APPROACHES TO SUBJECTIVE MAGNITUDE

1

Psychophysical Measurement: Procedures, Tasks, Scales

Lawrence E. Marks

John B. Pierce Foundation Laboratory

and

Yale University

1. INTRODUCTION

Having been asked to review psychophysical scaling procedures, I take the task quite literally, by which I mean to review certain basic topics, that is, to view them again—to take another look at them with the hope that examining them from a new perspective perhaps will give new insight into some of the complicated issues and perplexing problems that continue to beset psychophysics. Reviewing can mean taking a very fresh look; it can even mean reconsidering premises that previously may have seemed obvious. What I want to review are those methods that call upon people to make quantitative or quasi-quantitative judgments about their subjective states (about sensations, perception, attitudes, or whatever). By and large, these methods are magnitude estimation and magnitude production on the one hand, and various types of rating (numerical, adjectival, graphic) on the other.

The Enterprise of Scaling

The modern enterprise that Fechner may be said to have begun is the quantification of mental events. Interested as I always am in historical precedents, I pass along to you a passage in the Republic (IX, 587), where Plato (1961, p. 815) engages in a bit of psychological quantification. As Plato reports it, Socrates computes the relative happiness of king and tyrant, the result being that the king—the just king, that is—is said to be 729 times as happy as the tyrant (ratio of 36:1). Whether one wants to consider this as an antecedent or precursor to the method of ratio estimation is debatable, but surely it is an early attempt to quantify what we would call psychological values.
The use of mathematical symbolism to represent sensations or other internal, psychological events—the quantification of sensation that goes by the name psychophysical measurement—is really a most congenial part and parcel of the more general enterprise of science, much of which makes use of mathematics as a model, or, if you will, as a kind of metaphor. But it is interesting to note that the type of psychophysical measurement that forms much of the subject matter of this conference doubles or maybe even squares this metaphor; for when the subject matter of a science consists of “quantitative judgments” made by people, the metaphor is carried one step farther. When we study such judgments, we are examining people’s metaphorical behavior, and when we quantify sensation by quantifying quantitative judgments, we are constructing metaphors for metaphors. It is good to keep in mind that many, maybe most, such quantitative judgments are metaphorical extensions through language or other symbolic systems, these systems being the media and sometimes the messages of many of our metaphors. In a sense, comparing the validity, reliability, or whatever other properties of different scaling methods is much like saying: “What are the good metaphors?”
If posing the question this way—in terms of “good metaphors”—makes one uneasy, perhaps this malaise will be relieved by considering that the criterion for “good” is, in some opinions anyway, largely pragmatic. Good metaphors are useful metaphors. Good psychophysical scales are useful psychophysical scales—scales that play a useful role in laws and theories of behavior. I do not think this is a very controversial point of view. It probably has the distinct advantage of being virtually tautological and, despite Plato or Keats, surely more defensible for application to the realm of science than other potential criteria for “good” such as simplicity or beauty. (Which is not to say that many a scientist’s Weltanschauung does not rest on the latter criteria. See Marks, 1978c, especially chaps. 5 and 6.)
It’s time to get into the real business. The remainder of this paper is divided into two major parts. In the first part, I give an overview of magnitude and rating procedures, pointing out in particular some of the problems and difficulties that befall their use and beset the interpretation of their results. In the last part of the paper, I present some new data in a context that, I hope, persuades you to review some of the old controversies.

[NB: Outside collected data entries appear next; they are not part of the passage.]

(** * voice-interaction-app: the recorder hook and the API orchestrator

    A shallow embedding of [src/hooks/useVoiceRecorder.ts], [src/lib/api.ts]
    and of [handleProcessAudio] of the page component, with the properties of
    the specification stated over it.

    Conventions.
    - A JavaScript string is the list of its UTF-16 code units ([jsstring]);
      a literal of the source is written [js "..."].
    - A byte, a code unit and a JavaScript integer are [Z]; the conversions
      [DataView] performs when it stores (ToUint8, ToUint16, ToUint32,
      ToInt16) are written out with [Z.land] and [Z.shiftr].
    - An audio sample is a binary64 [float], as an element read from a
      [Float32Array] is.
    - [console.log], [console.warn] and [console.error] have no effect on any
      value the program computes and are left out. *)

From Stdlib Require Import DecimalString DecimalPos DecimalZ.
From Stdlib Require Import String Ascii Floats ZArith Bool Lia List.
Import ListNotations.

Open Scope Z_scope.

(* ================================================================== *)
(** * Part I: definitions *)
(* ================================================================== *)

(** ** JavaScript values shared by the two source files *)

Module Js.

Definition jsstring : Type := list Z.

(** The code units of an ASCII literal of the source. *)
Definition js (s : string) : jsstring :=
  map (fun c => Z.of_N (N_of_ascii c)) (list_ascii_of_string s).

Fixpoint jsstring_eqb (a b : jsstring) : bool :=
  match a, b with
  | [], [] => true
  | x :: a', y :: b' => (x =? y) && jsstring_eqb a' b'
  | _, _ => false
  end.

(** [!!s] for a string: the empty string is the only falsy one. *)
Definition truthy (s : jsstring) : bool :=
  match s with [] => false | _ :: _ => true end.

(** [a || b] on strings. *)
Definition or_else (a b : jsstring) : jsstring :=
  if truthy a then a else b.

2. PSYCHOPHYSICAL SCALING METHODS

Magnitude and Rating Procedures

Let me introduce here what is one of the main issues considered in this paper— the relationship between results obtained with magnitude procedures and with rating procedures. In certain respects, the methods of magnitude estimation and category rating do not appear so very different. They both ask subjects to try to assign numbers to psychological values. This makes it all the more puzzling why the two methods so often yield systematically different results—the well-known concave downward curve when ratings are plotted against the corresponding magnitude estimates. A few examples appear in Fig. 1.1.
What I would like to suggest is that, when these procedures do yield such a discrepancy, the discrepancy results from the two methods inducing the subjects to interpret the two tasks in (psychologically) different ways, with the consequence that the relative psychological values of the sensory/perceptual elements can differ. To those of us who have found the disagreement between rating scales and magnitude scales puzzling, one reason that we find it so is because we have made, implicitly at least, an assumption about converging operations—that in an ideal system the operations that define magnitude estimation and category rating will converge, nay should converge, on a single psychophysical function. Although sometimes they do—in some studies with continua like pitch, apparent position, length—more often they do not, especially with continua like loudness, brightness, weight, and size.
As an aside, let me mention that not everyone seems to find the relation a puzzle (Eisler, 1963, 1978). In fact, the experimental results that Eisler reported in 1963 are particularly instructive in this regard. He obtained magnitude estimates and category ratings of apparent length, which showed the systematic nonlinearity between them: The magnitude estimates were nearly proportional to physical length, whereas the category ratings were negatively accelerated functions of length. (As I just indicated, ratings and estimates of length are often collinear, as in the study by S. S. Stevens & Guirao, 1963, but not in this case.)
FIG. 1.1 Category ratings (seven-point scale) of roughness of sandpapers, heaviness of weights, and size of circles, plotted against the corresponding magnitude estimates given to the identical stimuli. The same 12 subjects performed both tasks on all three continua. Data from Marks and Cain (1972).
FIG. 1.2 Lines with relative physical lengths of 1, 6, 86, and 91 units.
Consider for a moment what subjects might be doing when they judge lengths of, say, 1, 6, 86, and 91 physical units (Fig. 1.2). When the method is magnitude estimation, the subjects give numbers approximately in the proportions of 1, 6, 86, and 91. But, when the method is rating on a 10-point scale on which 1 is defined by a 1-unit line and 10 by 91-unit line, a 6-unit line is often put in category 2, whereas an 86-unit line is often put in category 10. Thus, the magnitude estimates suggest that the differences between psychological values of 1 and 6 units and between 86 and 91 units are equal, whereas the ratings suggest they are not. My synthesis of this antinomy is as follows: I would suggest that, yes, the two psychological differences are unequal, as the ratings suggest, but also that the two differences between the pairs of psychological magnitudes are equal, as the magnitude estimates suggest.
Perhaps this statement itself is puzzling, so let me expand. Pairs of stimuli, such as lengths, can form a perceptual relationship that is readily identified as a psychological interval or difference. The pair 1–6 has a different value on this psychological scale than has the pair 86–91, and this difference expresses itself in the unequal spacing on the category scale. The perceptual relation on which the pairs differ is a psychological interval, but a psychological interval is not necessarily equal to a linear difference between psychological magnitudes. Some relevant data appear later.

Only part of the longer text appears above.